Let us not beat around the bush. What Mulu is stating here is that in Kamba culture domestic abuse is
- the foundation upon which family is built
- a physical demonstration of love
- encouraged on the payment of 3 goats
You will be very hard pressed to find a more complete bunch of nonsense. This violence against women, which Mulu advocates, is a blatant distortion of one of the clear pillars of African, and indeed Kamba culture, the important role of women in society. For example, in the nineteenth century both men and women sat on Kamba decision making councils, Nzama. Colonial changes replaced the Nzama with “native tribunals” run by headmen (all male). Disrespecting women doesn’t just mutilate our culture it also perpetrates some of the most dangerous legacies of the colonial system, the removal of women from respected position of leadership in African culture. The Victorian concept of the woman as the creature of the domestic domain is one which was largerly alien to Africa and was introduced by British colonialists. Even without a seat at the Nzama amongst the Kamba a woman could divorce her husband on grounds of cruelty. Mulu is not defending our culture, he is trying to use our culture to purify a system of violence and oppression.
Oppressing and dominating other people is hard work. For their long-term viability, systems and structures of violence and subjugation need a staff, personnel, willing bodies to do the actual labour of violence and violation, of injuring and killing, and loud voices for speaking the mockery and the humiliation. All these are necessary for a prolonged project of physical and mental domination.
I urge you strongly to read Wambui’s entire blog post and understand the depths of the crisis which we are in. Women and girls even babies in Kenya continue to be harassed, publicly stripped, molested, raped and killed nearly every day.
We all have a role to play in dismantling the systems and structures through which this violence is perpetrated. Here are four suggestions.
- Recognise and stand up to any hijacking of our culture as this often provides the justification and encouragement for constant violence against our mothers, sisters, daughters.
- Support (with your money, time and skills) organisations that continue to take legal action against perpetrators of violence and support victims of violence.
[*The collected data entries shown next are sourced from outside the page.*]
Section MismatchWitness.
Import Heap.
Lemma host_single_byte_mismatch_witness :
  exists h',
    ('(r1, _, s) ← invoke_with_buffer TA_HMAC_CMD_REGISTER_SHARED_KEY mac_data_sha1_key1
                      (ta_globals_init, empty_heap 2) (replicate 20 0);
     '(r2, _, s) ← invoke_with_buffer TA_HMAC_CMD_REGISTER_MESSAGE mac_data_sha1_in1 s (replicate 20 0);
     '(r3, _, s) ← invoke_with_buffer TA_HMAC_CMD_REGISTER_OUTPUT
                      (<[19%nat := 0x87]> mac_data_sha1_out1) s (replicate 20 0);
     '(r4, ps, s) ← TA_InvokeCommandEntryPoint TA_HMAC_CMD_GET_HMAC
                      (TEEC_PARAM_TYPES TEEC_VALUE_OUTPUT TEEC_NONE TEEC_NONE TEEC_NONE)
                      [TP_value 0 0; TP_none; TP_none; TP_none] s (replicate 20 0);
     Some ([r1; r2; r3; r4], ps, snd s)) =
    Some ([TEE_SUCCESS; TEE_SUCCESS; TEE_SUCCESS; TEE_SUCCESS],
          [TP_value 1 0; TP_none; TP_none; TP_none], h').
Proof.
  apply host_single_byte_mismatch;
    [vm_compute; lia|reflexivity|lia|unfold byte_ok; lia|vm_compute; discriminate].
Defined.
End MismatchWitness.

End Host.
Lemma decbc_loop_from ed n : forall fuel off r iv junk d, (n <= fuel)%nat -> 0 <= r < 16 ->
  (off + 16 * n <= length ed)%nat -> (off + 16 * n <= length d)%nat ->
  exists a b, cwhile fuel (fun '(nData, pData, pIV, pIVp, pE, d) => 16 <=? nData)
    (fun '(nData, pData, pIV, pIVp, pE, d) =>
       tmp ← get4 ed pData; let pIVp := tmp in
       tmp ← dec_tmp k tmp;
       d ← put4 (xor4 tmp pIV) d pE;
       Ret (nData - 16, pData + 16, pIVp, pIV, pE + 16, d))
    (16 * Z.of_nat n + r, Z.of_nat off, iv, junk, Z.of_nat off, d) =
  Ret (r, Z.of_nat (off + 16 * n), a, b, Z.of_nat (off + 16 * n),
       splice d off (decbc (spec_crypt (DRK k)) iv n (drop off ed))).
Proof.
  clear HE f. induction n as [|n IH]; intros fuel off r iv junk d Hf Hr Hed Hd.
  - exists iv, junk. rewrite cwhile_stop by (apply Z.leb_gt; lia).
    rewrite Nat.mul_0_r, Nat.add_0_r. simpl decbc.
    rewrite splice_nil by lia. by replace (16 * Z.of_nat 0 + r) with r by lia.
  - destruct fuel as [|fuel]; [lia|].
    pose proof (IH fuel (off + 16)%nat r (words4 (slice off 16 ed)) iv
      (splice d off (bytes4 (xor4 (spec_crypt (DRK k) (words4 (slice off 16 ed))) iv)))
      ltac:(lia) Hr ltac:(lia)) as (a & b & E).
    { rewrite length_splice; rewrite ?length_bytes4; lia. }
    exists a, b. erewrite cwhile_step; [|apply Z.leb_le; lia|].
    2:{ cbn beta iota. rewrite get4_ok by lia. rewrite bind_ret_l. cbv zeta.
        rewrite dec_tmp_ok by done. rewrite bind_ret_l, put4_ok by lia. rewrite bind_ret_l.
        reflexivity. }
    rewrite Nat2Z.id.
    replace (16 * Z.of_nat (S n) + r - 16) with (16 * Z.of_nat n + r) by lia.
    replace (Z.of_nat off + 16) with (Z.of_nat (off + 16)) by lia. rewrite E.
    replace (off + 16 + 16 * n)%nat with (off + 16 * S n)%nat by lia.
    rewrite splice_append by (rewrite ?length_decbc, ?length_bytes4; lia).
    cbn [decbc]. rewrite drop_drop. reflexivity.
Qed.
End cbc_loops.

Lemma cbc_message f iv n d N r : (16 * n <= N)%nat -> (N <= length d)%nat ->
  cbc f iv n d = cbc f iv n (take N d ++ r) /\ cbc_iv f iv n d = cbc_iv f iv n (take N d ++ r).
Proof.
  intros Hn Hd. rewrite cbc_app, cbc_iv_app by (rewrite length_take; lia). split.
  - rewrite <- (take_drop N d) at 1. apply cbc_app. rewrite length_take. lia.
  - rewrite <- (take_drop N d) at 1. apply cbc_iv_app. rewrite length_take. lia.
Qed.

(** [sm4_CBC] always appends the PKCS5 padding. *)
Lemma sm4_CBC_ok d dlen iv ivlen k out outlen :
  let p := pad_msg 1 (take (Z.to_nat dlen) d) in
  length (ERK k) = 32%nat -> (16 <= length iv)%nat ->
  0 <= dlen <= Z.of_nat (length d) -> (length p <= length out)%nat ->
  sm4_CBC (Some d) dlen (Some iv) ivlen (Some k) (Some out) outlen =
    Ret (0, Some (splice out 0 (cbc (spec_crypt (ERK k)) (words4 (take 16 iv)) (nblocks p) p)),
         Z.of_nat (length p)).
Proof.
  intros p HK Hi Hd Ho. unfold sm4_CBC, cbc_loop. set (m := take (Z.to_nat dlen) d) in *.
  assert (length m = Z.to_nat dlen) as Hm by (unfold m; rewrite length_take; lia).
  destruct (pad_cases 1 m) as (HN & Hr & [(Hk & Hn & _ & _)|[? _]]); [|lia]. fold p in Hn.
  pose proof (length_pad_msg 1 m) as Hpl. fold p in Hpl.
  set (n := (length m / 16)%nat) in *. set (r := (length m mod 16)%nat) in *.
  rewrite get4_ok by lia. rewrite bind_ret_l. unfold slice. rewrite drop_0.
  set (iv0 := words4 (take 16 iv)).
  replace dlen with (16 * Z.of_nat n + Z.of_nat r) by lia.
  rewrite (cbc_loop_from k HK d n _ 0) by (lia || done). rewrite bind_ret_l. cbv beta iota.
  replace (0 <=? Z.of_nat r) with true by lia. rewrite drop_0, Nat.add_0_l.
  assert (u8 (16 - Z.of_nat r) = Z.of_nat (pad_len 1 (length m))) as -> by (unfold u8; rewrite Z.mod_small; lia).
  unfold memset. rewrite decide_True by lia. change (Z.to_nat 16) with 16%nat.
  rewrite buf_write_ok by (rewrite ?length_replicate; lia). rewrite bind_ret_l.
  change (Z.to_nat 0) with 0%nat. rewrite (splice_all (replicate 16 0)) by done.
  rewrite memcpy_ok by (rewrite ?length_replicate; lia). rewrite bind_ret_l.
  rewrite !Nat2Z.id. change (Z.to_nat 0) with 0%nat.
  set (last := splice (replicate 16 _) 0 _).
  assert (last = drop (16 * n) p) as Hlast.
  { assert (length (slice (16 * n) r d) = r) as Hs by (apply length_slice; lia).
    unfold last, splice. rewrite take_0, Nat.add_0_l, Hs, app_nil_l.
    unfold p, pad_msg. rewrite drop_app_le, drop_replicate by lia. simpl Z.eqb. cbv iota. 
    replace (16 - r)%nat with (pad_len 1 (length m)) by lia. f_equal.
    unfold m, slice. rewrite skipn_firstn_comm. f_equal. lia. }
  clearbody last. subst last.
  assert (length (drop (16 * n) p) = 16%nat) as Hl16 by (rewrite length_drop; lia).
  rewrite get4_ok by lia. rewrite bind_ret_l. change (Z.to_nat 0) with 0%nat.
  rewrite enc_tmp_ok by done. rewrite bind_ret_l, put4_ok; [|lia|].
  2:{ rewrite length_splice; rewrite ?length_cbc; lia. }
  rewrite !bind_ret_l. cbv beta iota. rewrite Nat2Z.id.
  rewrite splice_append by (rewrite ?length_cbc, ?length_bytes4; lia).
  rewrite Hn, cbc_snoc. unfold slice. rewrite drop_0.
  destruct (cbc_message (spec_crypt (ERK k)) iv0 n d (length m)
     (replicate (pad_len 1 (length m)) (Z.of_nat (pad_len 1 (length m))))) as [E1 E2]; [lia..|].
  rewrite Hm in E1, E2. fold m in E1, E2. rewrite <- Hm in E1, E2.
  change (m ++ _) with p in E1, E2. rewrite E1, E2.
  do 2 f_equal. lia.
Qed.

Lemma dein_sm4_CBC_ok junk ed ed_len d d_len iv ivlen k padding :
  length (DRK k) = 32%nat -> padding = 0 \/ padding = 1 -> (16 <= length iv)%nat ->
  let n := Z.to_nat (ed_len / 16) in
  let x := decbc (spec_crypt (DRK k)) (words4 (take 16 iv)) n ed in
  0 < ed_len -> ed_len mod 16 = 0 -> ed_len <= d_len ->
  ed_len <= Z.of_nat (length ed) -> ed_len <= Z.of_nat (length d) ->
  dein_sm4_CBC junk ed ed_len d d_len iv ivlen k padding =
    Ret ((spec_unpad padding x d_len).1, splice d 0 x, (spec_unpad padding x d_len).2).
Proof.
  intros HK Hp Hi n x H0 Hm Hl He Hd. unfold dein_sm4_CBC, decbc_loop.
  assert (ed_len = 16 * Z.of_nat n) as En by (unfold n; Z.div_mod_to_equations; lia).
  replace ((1 <? padding) || (padding <? 0)) with false by (destruct Hp; subst padding; reflexivity).
  rewrite Z.rem_mod_nonneg, Hm by lia.
  replace (d_len <? ed_len) with false by (symmetry; apply Z.ltb_ge; lia). simpl orb. cbv iota.
  rewrite get4_ok by lia. rewrite bind_ret_l. unfold slice at 1. rewrite drop_0.
  destruct (decbc_loop_from k HK ed n (Z.to_nat ed_len) 0 0 (words4 (take 16 iv)) junk d)
    as (a & b & E); [lia..|].
  change (Z.of_nat 0) with 0 in E. replace (16 * Z.of_nat n + 0) with ed_len in E by lia.
  cbv zeta in E. rewrite E. rewrite bind_ret_l. cbv beta iota. rewrite drop_0. fold x.
  assert (length x = (16 * n)%nat) as Hxl by apply length_decbc.
  replace ed_len with (Z.of_nat (length x)) by lia.
  rewrite unpad_ok; [|done|rewrite length_splice; lia|].
  - rewrite bind_ret_l. by destruct (spec_unpad padding x d_len).
  - replace (length x) with (0 + length x)%nat by lia. by rewrite take_splice by lia.
Qed.

Lemma sm4_CBC_MAC_ok junk d dlen iv ivlen k out :
  let m := take (Z.to_nat dlen) d in
  let r := (length m mod 16)%nat in let n := (length m / 16)%nat in
  length (ERK k) = 32%nat -> (16 <= length iv)%nat -> length junk = 16%nat ->
  0 <= dlen <= Z.of_nat (length d) -> (16 <= length out)%nat ->
  sm4_CBC_MAC junk (Some d) dlen (Some iv) ivlen (Some k) (Some out) =
    Ret (0, Some (splice out 0 (bytes4 (cbc_iv (spec_crypt (ERK k)) (words4 (take 16 iv))
      (if decide (r = 0%nat) then n else S n) (m ++ drop r junk))))).
Proof.
  intros m r n HK Hi Hj Hd Ho. unfold sm4_CBC_MAC.
  assert (length m = Z.to_nat dlen) as Hm by (unfold m; rewrite length_take; lia).
  pose proof (Nat.div_mod_eq (length m) 16) as HN. fold n r in HN.
  pose proof (Nat.mod_upper_bound (length m) 16 ltac:(lia)) as Hr. fold r in Hr.
  rewrite get4_ok by lia. rewrite bind_ret_l. unfold slice at 1. rewrite drop_0.
  set (iv0 := words4 (take 16 iv)).
  replace dlen with (16 * Z.of_nat n + Z.of_nat r) by lia.
  rewrite (mac_loop_from k HK d n _ 0) by (lia || done). rewrite bind_ret_l. cbv beta iota.
  rewrite drop_0, Nat.add_0_l. set (f := spec_crypt (ERK k)).
  destruct (cbc_message f iv0 n d (length m) (drop r junk)) as [_ E]; [lia..|].
  assert (take (length m) d = m) as Etm by (by rewrite Hm). rewrite Etm in E.
  destruct (decide (r = 0)%nat) as [H0|H0].
  - replace (0 <? Z.of_nat r) with false by lia. rewrite bind_ret_l, put4_ok by lia.
    rewrite bind_ret_l. by rewrite E.
  - replace (0 <? Z.of_nat r) with true by lia.
    rewrite memcpy_ok by lia. rewrite bind_ret_l, !Nat2Z.id. change (Z.to_nat 0) with 0%nat.
    set (last := splice junk 0 _).
    assert (last = drop (16 * n) (m ++ drop r junk)) as Hlast.
    { assert (length (slice (16 * n) r d) = r) as Hs by (apply length_slice; lia).
      unfold last, splice. rewrite take_0, Nat.add_0_l, Hs, app_nil_l, drop_app_le by lia. f_equal.
      unfold m, slice. rewrite skipn_firstn_comm. f_equal. lia. }
    clearbody last. subst last.
    assert (length (drop (16 * n) (m ++ drop r junk)) = 16%nat) as Hl16
      by (rewrite length_drop, length_app, length_drop; lia).
    rewrite get4_ok by lia. rewrite bind_ret_l, enc_tmp_ok by done.
    rewrite bind_ret_l, put4_ok by lia. rewrite bind_ret_l.
    change (Z.to_nat 0) with 0%nat. rewrite cbc_iv_snoc, E. unfold slice. by rewrite drop_0.
Qed.

(** ** Keys with both schedules *)

Lemma key_ok_DRK k : key_ok k -> length (DRK k) = 32%nat.
Proof. intros [HE ->]. by rewrite length_reverse. Qed.

Lemma key_crypt_inverse k x : key_ok k -> length x = 4%nat ->
  spec_crypt (DRK k) (spec_crypt (ERK k) x) = x.
Proof. intros [_ ->]. apply spec_crypt_rev. Qed.

Lemma length_spec_rk mk : length (spec_rk mk) = 32%nat.
Proof. unfold spec_rk. by rewrite length_fmap, length_seq. Qed.

Lemma ecb_roundtrip k p : key_ok k -> Forall is_u8 p -> length p = (16 * nblocks p)%nat ->
  ecb (spec_crypt (DRK k)) (nblocks p) (ecb (spec_crypt (ERK k)) (nblocks p) p) = p.
Proof.
  intros HK Hu Hl. rewrite ecb_inverse; [by apply take_ge; lia|..|lia|done].
  - apply length_spec_crypt.
  - apply spec_crypt_u32.
  - intros x Hx. by apply key_crypt_inverse.
Qed.

Lemma cbc_roundtrip k iv p : key_ok k -> Forall is_u8 p -> length p = (16 * nblocks p)%nat ->
  Forall is_u8 iv ->
  decbc (spec_crypt (DRK k)) (words4 iv) (nblocks p) (cbc (spec_crypt (ERK k)) (words4 iv) (nblocks p) p) = p.
Proof.
  intros HK Hu Hl Hi. rewrite decbc_cbc; [by apply take_ge; lia|..|done|by apply words4_u32|lia|done].
  - apply length_spec_crypt.
  - apply spec_crypt_u32.
  - intros x Hx. by apply key_crypt_inverse.
Qed.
I am proud to have worked with FIDA Kenya, COVAW, UZIMA Foundation, GEM, UN Women, KNCHR, KELIN Kenya, KEHPCA, ALP and urge you to support them or similar organisations.
- Understand what the triggers and drivers of this violence are. Anzetse Were has written a powerful book, Drivers of Violence: Male Disempowerment in the African Context, in which she make the argument that male disempowerment manifests itself through violence. Look out for it at a book store near you.
- Support organisations that work with men and boys to understand what real manhood is about. I recommend the Man Enough programme by Transform Nations which is exactly that kind of provoking, challenging and real experience that works well to get men engaged.